+++ The records +++

(** [deployPhase3_SampleData(notion, buildPackage)] *)
Definition deployPhase3_SampleData (buildPackage : BuildPackage) : M unit :=
  match sampleData buildPackage with
  | None => ret tt
  | Some data =>
      if bool_decide (env h !! "INCLUDE_SAMPLE_DATA" = Some "false")
      then ret tt
      else
        let* d := getState in
        for_of (createdResources d)
          (fun resource =>
             when (String.eqb (resource_type resource) "database")
               (addSampleDataToDatabase resource data ;;
                sleep 500)) ;;
        push_step "sample_data_deployed"
  end.

(** [deployPhase4_Integrations(notion, buildPackage)] *)
Definition deployPhase4_Integrations (buildPackage : BuildPackage)
    : M unit :=
  push_step "integrations_deployed".

(** [createDeploymentSummaryPage(notion, buildPackage)] *)
Definition createDeploymentSummaryPage (buildPackage : BuildPackage)
    : M unit :=
  let* today := Date_now in
  let summaryContent :=
    [ Heading1 (client buildPackage +:+ " Construction Template");
      Paragraph ("Deployed: " +:+ toLocaleDateString h today);
      Paragraph ("Tier: " +:+ bp_tier buildPackage) ] in
  let* page :=
    notion_pages_create
      (WorkspacePage (client buildPackage +:+ " - Deployment Summary")
                     summaryContent) in
  push_resource {| resource_type := "summary_page";
                   resource_name := None;
                   id := page |}.

(** [saveDeploymentMetadata(buildPackage)] *)
Definition saveDeploymentMetadata (buildPackage : BuildPackage) : M unit :=
  let* metadataTime := Date_now in
  let* fileTime := Date_now in
  fs_writeFile
    (path_join "dist" ("deployment-" +:+ pretty fileTime +:+ ".json")).

(** [deployPhase5_Finalization(notion, buildPackage)] *)
Definition deployPhase5_Finalization (buildPackage : BuildPackage)
    : M unit :=
  createDeploymentSummaryPage buildPackage ;;
  saveDeploymentMetadata buildPackage ;;
  push_step "deployment_finalized".

Definition count_type (kind : string) (l : list CreatedResource) : nat :=
  length (filter (fun r => String.eqb (resource_type r) kind = true) l).
(** ** Concrete runs of the set-up code *)

(** Witness for X23: leaving at once, a direct push, a status query. *)
Lemma publish_checks_before_acting_witness :
  repo_loop (script_env [AText "Nada, salir"]) 1 r1 init_world
  = (Ret tt, mkWorld empty_session [] 1)
  /\ (exists more,
        trace (snd (repo_loop (script_env [AText "Push directo (origin HEAD)"]) 1 r1
                              init_world))
        = Spawn ["git"; "status"; "--porcelain"] (Some r1) :: more)
  /\ (exists more,
        trace (snd (repo_loop (script_env [AText "Status"]) 1 r1 init_world))
        = Spawn ["git"; "rev-parse"; "--abbrev-ref"; "HEAD"] (Some r1) :: more).
Proof.
  split; [|split].
  - apply (publish_checks_before_acting (script_env [AText "Nada, salir"]) 0 r1
             init_world).
    reflexivity.
  - apply (publish_checks_before_acting
             (script_env [AText "Push directo (origin HEAD)"]) 0 r1 init_world).
    reflexivity.
  - apply (publish_checks_before_acting (script_env [AText "Status"]) 0 r1
             init_world).
    + discriminate.
    + reflexivity.
Defined.

(** Witness for X24: [r1] holds a [.git] entry. *)
Lemma ready_repository_left_alone_witness :
  ensure_clean_repo (script_env [AExists true]) r1 init_run
  = (Ret tt, mkRun empty_session [] 1).
Proof.
  apply (ready_repository_left_alone (script_env [AExists true]) r1 init_run).
  reflexivity.
Defined.

(** Witness for X25: no [.git] entry, and the operator says no. *)
Lemma declined_init_exits_untouched_witness :
  ensure_clean_repo (script_env [AExists false; ABool false]) r1 init_run
  = (SysExit 1,
     mkRun empty_session [inr (NotARepository r1); inr NotARepositoryCancelled] 2).
Proof.
  apply (declined_init_exits_untouched (script_env [AExists false; ABool false])
           r1 init_run); reflexivity.
Defined.

(** Witness for X26: [git init] refused with status 128, and [git init]
    accepted with nothing else asked for. *)
Lemma init_failure_stops_setup_witness :
  fst (ensure_clean_repo (script_env [AExists false; ABool true; fails_with 128])
                         r1 init_run)
  = Raise RuntimeError
  /\ ensure_clean_repo
       (script_env [AExists false; ABool true; says EmptyString; ABool false;
                    AText "  "])
       r1 init_run
     = (Ret tt,
        mkRun empty_session
              [inr (NotARepository r1); inl (Spawn ["git"; "init"] (Some r1));
               inr (RepositoryInitialised r1)] 5).
Proof.
  split.
  - destruct (init_failure_stops_setup
                (script_env [AExists false; ABool true; fails_with 128])
                r1 init_run (mkProc 128 EmptyString EmptyString)
                eq_refl eq_refl eq_refl) as [Hfail _].
    rewrite Hfail; [reflexivity|discriminate].
  - destruct (init_failure_stops_setup
                (script_env [AExists false; ABool true; says EmptyString;
                             ABool false; AText "  "])
                r1 init_run quiet eq_refl eq_refl eq_refl) as [_ Hok].
    apply Hok; reflexivity.
Defined.

(** Witness for X28: no requirements file; both installations refused. *)
Lemma dependency_install_outcomes_witness :
  fst (ensure_dependencies (script_env [AExists false]) "python3" requirements
                           init_run) = Ret tt
  /\ fst (ensure_dependencies
            (script_env [AExists true; fails_with 1; fails_with 1])
            "python3" requirements init_run) = SysExit 1.
Proof.
  split.
  - destruct (dependency_install_outcomes (script_env [AExists false]) "python3"
                requirements init_run) as [Hnone _].
    apply Hnone. reflexivity.
  - destruct (dependency_install_outcomes
                (script_env [AExists true; fails_with 1; fails_with 1]) "python3"
                requirements init_run) as [_ Hthere].
    destruct (Hthere eq_refl (mkProc 1 EmptyString EmptyString) eq_refl)
      as [_ Hfail].
    destruct (Hfail ltac:(discriminate) (mkProc 1 EmptyString EmptyString) eq_refl)
      as [Hout _].
    exact Hout.
Defined.

(** Witness for X29: the first of two projects is declined. *)
Lemma declined_project_stops_run_witness :
  process_projects (script_env [AExists false; ABool false]) 3
                   [mkProject "app" r1; mkProject "lib" r2] init_run
  = (SysExit 1,
     mkRun empty_session
           [inr (PanelProject "app" r1); inr (NotARepository r1);
            inr NotARepositoryCancelled] 2).
Proof.
  apply (declined_project_stops_run (script_env [AExists false; ABool false]) 3
           (mkProject "app" r1) [mkProject "lib" r2] init_run); reflexivity.
Defined.
(** * mytube-backend: the clip-concatenation export pipeline

    A shallow embedding of [server/src/generatePublish.js]: the timeline
    normalizer [normTimeline], the filter graph builder
    [buildFilterForConcat], the process runner [runCmd], the stream prober
    [hasAudioStream] and the request handler registered by
    [registerGeneratePublish], and of the thumbnail helpers of
    [server/src/server.js] that share [runCmd] and [clamp]
    ([getVideoDurationSeconds], [generateThumbnailAtSecond],
    [generateThumbnailHalfwayWithFallback]), followed by the properties
    proved about them.

    Layout: the JavaScript values and coercions the module relies on
    (module [JS]), then the functions of the module under their own names,
    then the theorems. *)

From Stdlib Require Import Bool List String Ascii Arith ZArith QArith Lia.
From Stdlib Require Import Permutation Sorted DecimalString Qround.
Import ListNotations.

Local Close Scope Q_scope.
#[local] Set Warnings "-register-all".
Local Open Scope string_scope.

(* ================================================================== *)
(** ** The JavaScript values the module computes with *)
(* ================================================================== *)

Module JS.

(** *** Strings

    A string is a sequence of code units; the model keeps the code units
    below 256, one [ascii] each. *)

(** [WhiteSpace] and [LineTerminator] code units below 256: TAB, LF, VT,
    FF, CR, SP and NBSP. They are what [String.prototype.trim] strips. *)
Definition isWhiteSpace (c : ascii) : bool :=
  let n := nat_of_ascii c in
  (((9 <=? n) && (n <=? 13)) || (n =? 32) || (n =? 160))%nat.

Fixpoint dropWhile {A} (p : A -> bool) (l : list A) : list A :=
  match l with
  | [] => []
  | x :: l' => if p x then dropWhile p l' else l
  end.

Definition trimStart (l : list ascii) : list ascii := dropWhile isWhiteSpace l.
Definition trimEnd (l : list ascii) : list ascii := rev (dropWhile isWhiteSpace (rev l)).

(** [s.trim()] *)
Definition trim (s : string) : string :=
  string_of_list_ascii (trimEnd (trimStart (list_ascii_of_string s))).

(** Lower-casing of one code unit below 256: A-Z, and the Latin-1 capitals
    U+00C0..U+00DE without the multiplication sign U+00D7. *)
Definition lowerChar (c : ascii) : ascii :=
  let n := nat_of_ascii c in
  if (((65 <=? n) && (n <=? 90))
      || ((192 <=? n) && (n <=? 222) && negb (n =? 215)))%nat
  then ascii_of_nat (n + 32) else c.

(** [s.toLowerCase()] *)
Fixpoint toLowerCase (s : string) : string :=
  match s with
  | EmptyString => EmptyString
  | String c s' => String (lowerChar c) (toLowerCase s')
  end.

(** [s.split(sep)] for a one-character separator; the empty string splits
    into one empty piece. *)
Fixpoint split (sep : ascii) (s : string) : list string :=
  match s with
  | EmptyString => [EmptyString]
  | String c s' =>
      if Ascii.eqb c sep then EmptyString :: split sep s'
      else match split sep s' with
           | piece :: rest => String c piece :: rest
           | [] => [String c EmptyString]
           end
  end.

(** [l.join(sep)] on an array of strings. *)
Definition join (sep : string) (l : list string) : string := String.concat sep l.

(** Truthiness of a string: [Boolean(s)]. *)
Definition truthyString (s : string) : bool :=
  match s with EmptyString => false | _ => true end.

(** [s || d] on strings. *)
Definition orString (s d : string) : string := if truthyString s then s else d.

(** [Array.from(new Set(l))]: the distinct elements in the order of their
    first occurrence. *)
Definition addToSet (seen : list string) (x : string) : list string :=
  if existsb (String.eqb x) seen then seen else seen ++ [x].
Definition distinct (l : list string) : list string := fold_left addToSet l [].

(** [l.slice(0, n)] *)
Definition slice0 {A} (n : nat) (l : list A) : list A := firstn n l.

(** The decimal text of an array index or a count, as a template literal
    prints it. *)
Definition natToString (n : nat) : string := NilZero.string_of_uint (Nat.to_uint n).

(** *** Numbers

    A Number is NaN, an infinity or a finite value. Finite values are kept
    as exact rationals: comparisons and the sign of a difference are those
    of the doubles, the rounding of a difference is not modelled (neither
    is the sign of zero). *)
Inductive number : Type :=
| NaN
| PosInf
| NegInf
| Fin (q : Q).

Definition zero : number := Fin 0%Q.
Definition one : number := Fin 1%Q.

(** [Number.isFinite(n)] *)
Definition isFinite (n : number) : bool :=
  match n with Fin _ => true | _ => false end.

Definition isNaN (n : number) : bool :=
  match n with NaN => true | _ => false end.

(** [a < b] *)
Definition lt (a b : number) : bool :=
  match a, b with
  | NaN, _ | _, NaN => false
  | PosInf, _ => false
  | _, PosInf => true
  | _, NegInf => false
  | NegInf, _ => true
  | Fin x, Fin y => match (x ?= y)%Q with Lt => true | _ => false end
  end.

(** [a > b], [a <= b], [a >= b] *)
Definition gt (a b : number) : bool := lt b a.
Definition le (a b : number) : bool := negb (isNaN a) && negb (isNaN b) && negb (lt b a).
Definition ge (a b : number) : bool := le b a.

(** [a - b] *)
Definition sub (a b : number) : number :=
  match a, b with
  | NaN, _ | _, NaN => NaN
  | PosInf, PosInf | NegInf, NegInf => NaN
  | PosInf, _ => PosInf
  | NegInf, _ => NegInf
  | Fin _, PosInf => NegInf
  | Fin _, NegInf => PosInf
  | Fin x, Fin y => Fin (x - y)%Q
  end.

(** [Math.max(a, b)] *)
Definition Math_max (a b : number) : number :=
  if isNaN a || isNaN b then NaN else if lt a b then b else a.

(** Truthiness of a number: false for NaN and zero. *)
Definition truthyNumber (n : number) : bool :=
  match n with
  | NaN => false
  | Fin q => negb (Qeq_bool q 0)
  | _ => true
  end.

(** *** Errors and completions *)

(** An error object: its [name] and its [message]. *)
Record Error : Type := mkError { name : string; message : string }.

(** A [TypeError] raised by the language itself, and [new Error(msg)]. *)
Definition typeError (msg : string) : Error := mkError "TypeError" msg.
Definition newError (msg : string) : Error := mkError "Error" msg.

Inductive completion (A : Type) : Type :=
| Normal (a : A)
| Throw (e : Error).
Arguments Normal {A} a.
Arguments Throw {A} e.

Definition bind {A B} (c : completion A) (k : A -> completion B) : completion B :=
  match c with
  | Normal a => k a
  | Throw e => Throw e
  end.

(** [l.map(f)] where [f] may throw: elements are visited in order and the
    first exception ends the traversal. *)
Fixpoint mapM {A B} (f : A -> completion B) (l : list A) : completion (list B) :=
  match l with
  | [] => Normal []
  | x :: l' =>
      bind (f x) (fun y => bind (mapM f l') (fun ys => Normal (y :: ys)))
  end.

(** *** Values

    The values a request can carry: what [JSON.parse] builds, and
    [undefined] for what is absent. *)

Inductive value : Type :=
| VUndefined
| VNull
| VBool (b : bool)
| VNum (n : number)
| VStr (s : string)
| VArr (l : list value)
| VObj (fields : list (string * value)).

(** The value of an own property of an object, [undefined] when there is
    none. An object has each property once; of two entries under one name
    the first is the property. *)
Fixpoint lookup (k : string) (fields : list (string * value)) : value :=
  match fields with
  | [] => VUndefined
  | (k', v) :: rest => if String.eqb k k' then v else lookup k rest
  end.

Fixpoint hasOwn (k : string) (fields : list (string * value)) : bool :=
  match fields with
  | [] => false
  | (k', _) :: rest => String.eqb k k' || hasOwn k rest
  end.

(** [v.k] for the property names this module reads ([videoId], [id],
    [start], [in], [out] and the fields of the request body), none of which
    is defined on the prototype of a primitive, an array or a plain object.
    Reading a property of [null] or [undefined] throws. *)
Definition getProp (v : value) (k : string) : completion value :=
  match v with
  | VUndefined =>
      Throw (typeError ("Cannot read properties of undefined (reading '" ++ k ++ "')"))
  | VNull =>
      Throw (typeError ("Cannot read properties of null (reading '" ++ k ++ "')"))
  | VObj fields => Normal (lookup k fields)
  | _ => Normal VUndefined
  end.

Definition nullish (x : value) : bool :=
  match x with VUndefined | VNull => true | _ => false end.

(** [x ?? d] *)
Definition coalesce (x d : value) : value := if nullish x then d else x.

(** Truthiness of a value. *)
Definition truthy (x : value) : bool :=
  match x with
  | VUndefined | VNull => false
  | VBool b => b
  | VNum n => truthyNumber n
  | VStr s => truthyString s
  | VArr _ | VObj _ => true
  end.

(** [x || d] *)
Definition orElse (x d : value) : value := if truthy x then x else d.

(** A destructuring default, [{ k = d }]: used when the property is
    [undefined]. *)
Definition orDefault (x d : value) : value :=
  match x with VUndefined => d | _ => x end.

(** The two conversions between numbers and text that the language
    defines, [Number::toString] and [StringToNumber]. The module only
    calls them; what is proved holds for every implementation. *)
Class Runtime : Type := {
  numberToString : number -> string;
  stringToNumber : string -> number
}.

Section Coercions.
Context {RT : Runtime}.

Definition cannotConvert : Error := typeError "Cannot convert object to primitive value".

(** [String(v)]. An array is joined with commas, [null] and [undefined]
    elements printing as the empty string; a plain object prints through
    [Object.prototype.toString] unless an own [toString] property (never
    callable in parsed JSON) hides it, in which case no primitive is
    obtained and a [TypeError] is thrown. *)
Fixpoint ToString (v : value) : completion string :=
  match v with
  | VUndefined => Normal "undefined"
  | VNull => Normal "null"
  | VBool true => Normal "true"
  | VBool false => Normal "false"
  | VNum n => Normal (numberToString n)
  | VStr s => Normal s
  | VArr l =>
      bind ((fix elems (l : list value) : completion (list string) :=
               match l with
               | [] => Normal []
               | x :: l' =>
                   bind (if nullish x then Normal "" else ToString x)
                        (fun s => bind (elems l') (fun ss => Normal (s :: ss)))
               end) l)
           (fun pieces => Normal (join "," pieces))
  | VObj fields =>
      if hasOwn "toString" fields then Throw cannotConvert
      else Normal "[object Object]"
  end.

(** [Number(v)]. Arrays and objects go through their string form. *)
Definition ToNumber (v : value) : completion number :=
  match v with
  | VUndefined => Normal NaN
  | VNull => Normal zero
  | VBool true => Normal one
  | VBool false => Normal zero
  | VNum n => Normal n
  | VStr s => Normal (stringToNumber s)
  | VArr _ | VObj _ => bind (ToString v) (fun s => Normal (stringToNumber s))
  end.

End Coercions.

End JS.

Notation "x <- c1 ;; c2" := (JS.bind c1 (fun x => c2))
  (at level 61, c1 at next level, right associativity).

(* ================================================================== *)
(** ** Timeline normalizer *)
(* ================================================================== *)

(** The object built by the [map] callback of [normTimeline]. *)
Record clip : Type := mkClip {
  videoId : string;
  start : JS.number;
  in_ : JS.number;
  out : JS.number
}.
(** * RAG support: the retrieval pipeline, embedded and verified

    Part I is a shallow embedding of the TypeScript services of the
    repository:
    - [JS]       strings as sequences of UTF-16 code units, [slice], [trim],
                 the regular expressions of the chunker;
    - [Chunker]  [TextChunkerService] (text-chunker.service.ts);
    - [Exn]      thrown values and outcomes of calls;
    - [VectorDb] [VectorDbService] (vector-db.service.ts), over binary64
                 floats;
    - [Crawler]  [WebScraperService] (web-scraper.service.ts), over an
                 arbitrary web;
    - [Rag]      [EmbeddingService] and [RagService] (embedding.service.ts,
                 rag.service.ts): the Initialize / Query orchestration, over
                 arbitrary collaborators;
    - [Controller] [RagController] (rag.controller.ts) and the schema of the
                 body of Initialize;
    - [Server]   the handlers of the stand-alone Express server (server.js).

    Part II holds the proofs, module by module.

    Offsets and lengths are JavaScript numbers holding small integers; they
    are modelled in [Z] (no rounding happens below 2^53).  The other numbers
    are binary64 floats, with [Math.sqrt] the IEEE 754 square root.  Loops
    that the source does not bound take fuel, and are proved to return when
    given enough of it. *)

From Stdlib Require Import String Ascii DecimalString.
From Stdlib Require Import ZArith NArith List Bool Lia.
From Stdlib Require Import Permutation Sorted Floats.
Import ListNotations.
Local Open Scope Z_scope.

+++

*What the task asks*. Copy the lines above exactly. Start with the line containing "Definition le (a", end with the line containing "lookup k rest", and include both.

*Output below*.
Definition le (a b : number) : bool := negb (isNaN a) && negb (isNaN b) && negb (lt b a).
Definition ge (a b : number) : bool := le b a.

(** [a - b] *)
Definition sub (a b : number) : number :=
  match a, b with
  | NaN, _ | _, NaN => NaN
  | PosInf, PosInf | NegInf, NegInf => NaN
  | PosInf, _ => PosInf
  | NegInf, _ => NegInf
  | Fin _, PosInf => NegInf
  | Fin _, NegInf => PosInf
  | Fin x, Fin y => Fin (x - y)%Q
  end.

(** [Math.max(a, b)] *)
Definition Math_max (a b : number) : number :=
  if isNaN a || isNaN b then NaN else if lt a b then b else a.

(** Truthiness of a number: false for NaN and zero. *)
Definition truthyNumber (n : number) : bool :=
  match n with
  | NaN => false
  | Fin q => negb (Qeq_bool q 0)
  | _ => true
  end.

(** *** Errors and completions *)

(** An error object: its [name] and its [message]. *)
Record Error : Type := mkError { name : string; message : string }.

(** A [TypeError] raised by the language itself, and [new Error(msg)]. *)
Definition typeError (msg : string) : Error := mkError "TypeError" msg.
Definition newError (msg : string) : Error := mkError "Error" msg.

Inductive completion (A : Type) : Type :=
| Normal (a : A)
| Throw (e : Error).
Arguments Normal {A} a.
Arguments Throw {A} e.

Definition bind {A B} (c : completion A) (k : A -> completion B) : completion B :=
  match c with
  | Normal a => k a
  | Throw e => Throw e
  end.

(** [l.map(f)] where [f] may throw: elements are visited in order and the
    first exception ends the traversal. *)
Fixpoint mapM {A B} (f : A -> completion B) (l : list A) : completion (list B) :=
  match l with
  | [] => Normal []
  | x :: l' =>
      bind (f x) (fun y => bind (mapM f l') (fun ys => Normal (y :: ys)))
  end.

(** *** Values

    The values a request can carry: what [JSON.parse] builds, and
    [undefined] for what is absent. *)

Inductive value : Type :=
| VUndefined
| VNull
| VBool (b : bool)
| VNum (n : number)
| VStr (s : string)
| VArr (l : list value)
| VObj (fields : list (string * value)).

(** The value of an own property of an object, [undefined] when there is
    none. An object has each property once; of two entries under one name
    the first is the property. *)
Fixpoint lookup (k : string) (fields : list (string * value)) : value :=
  match fields with
  | [] => VUndefined
  | (k', v) :: rest => if String.eqb k k' then v else lookup k rest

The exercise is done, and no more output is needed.